(* ===== verification/ArticleOutcome.v ===== *)
(** * ArticleOutcome: what an attempt to process an article ends with

    go-processing/internal/processing: outcome.go, analyze.go, mapping.go and
    locale_text.go, with the limits of runner.go.  The analysis is what
    encoding/json decodes from the provider's answer into a [map[string]any]; the
    fields of an outcome are the columns the store will write.

    Strings are byte texts; the class [Unicode] stands for the tables of package
    unicode. *)

From S2P Require Import Prelude GoText GoDecode GoTime ExecPayload GoRune JobPayload.
From Stdlib Require Import SpecFloat.

Definition StatePending := "pending".
Definition StateRetryWait := "retry_wait".
Definition StateCompleted := "completed".
Definition StateRejected := "rejected".
Definition StateExhausted := "exhausted".

Record Category := MkCategory { ct_Name : string; ct_Confidence : spec_float; ct_AICategory : string }.
(** [store.Category] *)
Record StoreCategory := MkStoreCategory {
  sc_Name : string;
  sc_Confidence : spec_float;
  sc_AICategory : string;
  sc_DisplayCategory : string;
}.

(** The values the code puts into [Fields]. *)
Inductive field :=
| FAny (v : value)
| FCategories (l : list Category)
| FStored (l : list StoreCategory)
| FTime (t : Z)
| FMedia (l : list (list (string * value))).

Record Outcome := MkOutcome {
  ou_State : string;
  ou_Fields : gmap string field;
  ou_Error : string;
  ou_RetryAfterSeconds : value;
}.

Record Limits := MkLimits { lm_MaxAttempts : Z; lm_Initial : Z; lm_Later : Z }.

Record Persisted := MkPersisted {
  pr_State : string;
  pr_Fields : gmap string field;
  pr_Attempts : Z;
  pr_NextAttemptAt : option Z;
  pr_Error : option string;
  pr_Processed : bool;
}.

(** [n.(type)] of a number as a float64 *)
Definition number (v : value) : option spec_float :=
  match v with VFloat f => Some f | VInt n => Some (binary64 n) | _ => None end.

Definition maxDuration : Z := 2 ^ 63 - 1.

Definition retryAfter (v : value) : Z :=
  match (match v with VStr s => ParseFloat s | _ => number v end) with
  | None => 0
  | Some seconds =>
      if negb (finite seconds) || SFltb seconds (binary64 0) then 0
      else if SFltb (binary64 (maxDuration / Second - 1)) seconds then maxDuration - Second
      else float_trunc (SFmul 53 1024 seconds (binary64 Second))
  end.

(** [runeLimit] *)
Definition runeLimit (s : string) (n : Z) : string :=
  let s := if ValidString s then s else ToValidUTF8 s in
  if n <? RuneCount s then take_runes n s else s.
_ _ _ _ _ _ _
▸ WHAT THE TASK REQUIRES:
Reproduce exactly the stretch of lines that starts at the one containing "From S2P Require" and ends with the final line of the data, including both ends and nothing more.

▸ EXPECTED ANSWER:
From S2P Require Import Prelude GoText GoDecode GoTime ExecPayload GoRune JobPayload.
From Stdlib Require Import SpecFloat.

Definition StatePending := "pending".
Definition StateRetryWait := "retry_wait".
Definition StateCompleted := "completed".
Definition StateRejected := "rejected".
Definition StateExhausted := "exhausted".

Record Category := MkCategory { ct_Name : string; ct_Confidence : spec_float; ct_AICategory : string }.
(** [store.Category] *)
Record StoreCategory := MkStoreCategory {
  sc_Name : string;
  sc_Confidence : spec_float;
  sc_AICategory : string;
  sc_DisplayCategory : string;
}.

(** The values the code puts into [Fields]. *)
Inductive field :=
| FAny (v : value)
| FCategories (l : list Category)
| FStored (l : list StoreCategory)
| FTime (t : Z)
| FMedia (l : list (list (string * value))).

Record Outcome := MkOutcome {
  ou_State : string;
  ou_Fields : gmap string field;
  ou_Error : string;
  ou_RetryAfterSeconds : value;
}.

Record Limits := MkLimits { lm_MaxAttempts : Z; lm_Initial : Z; lm_Later : Z }.

Record Persisted := MkPersisted {
  pr_State : string;
  pr_Fields : gmap string field;
  pr_Attempts : Z;
  pr_NextAttemptAt : option Z;
  pr_Error : option string;
  pr_Processed : bool;
}.

(** [n.(type)] of a number as a float64 *)
Definition number (v : value) : option spec_float :=
  match v with VFloat f => Some f | VInt n => Some (binary64 n) | _ => None end.

Definition maxDuration : Z := 2 ^ 63 - 1.

Definition retryAfter (v : value) : Z :=
  match (match v with VStr s => ParseFloat s | _ => number v end) with
  | None => 0
  | Some seconds =>
      if negb (finite seconds) || SFltb seconds (binary64 0) then 0
      else if SFltb (binary64 (maxDuration / Second - 1)) seconds then maxDuration - Second
      else float_trunc (SFmul 53 1024 seconds (binary64 Second))
  end.

(** [runeLimit] *)
Definition runeLimit (s : string) (n : Z) : string :=
  let s := if ValidString s then s else ToValidUTF8 s in
  if n <? RuneCount s then take_runes n s else s.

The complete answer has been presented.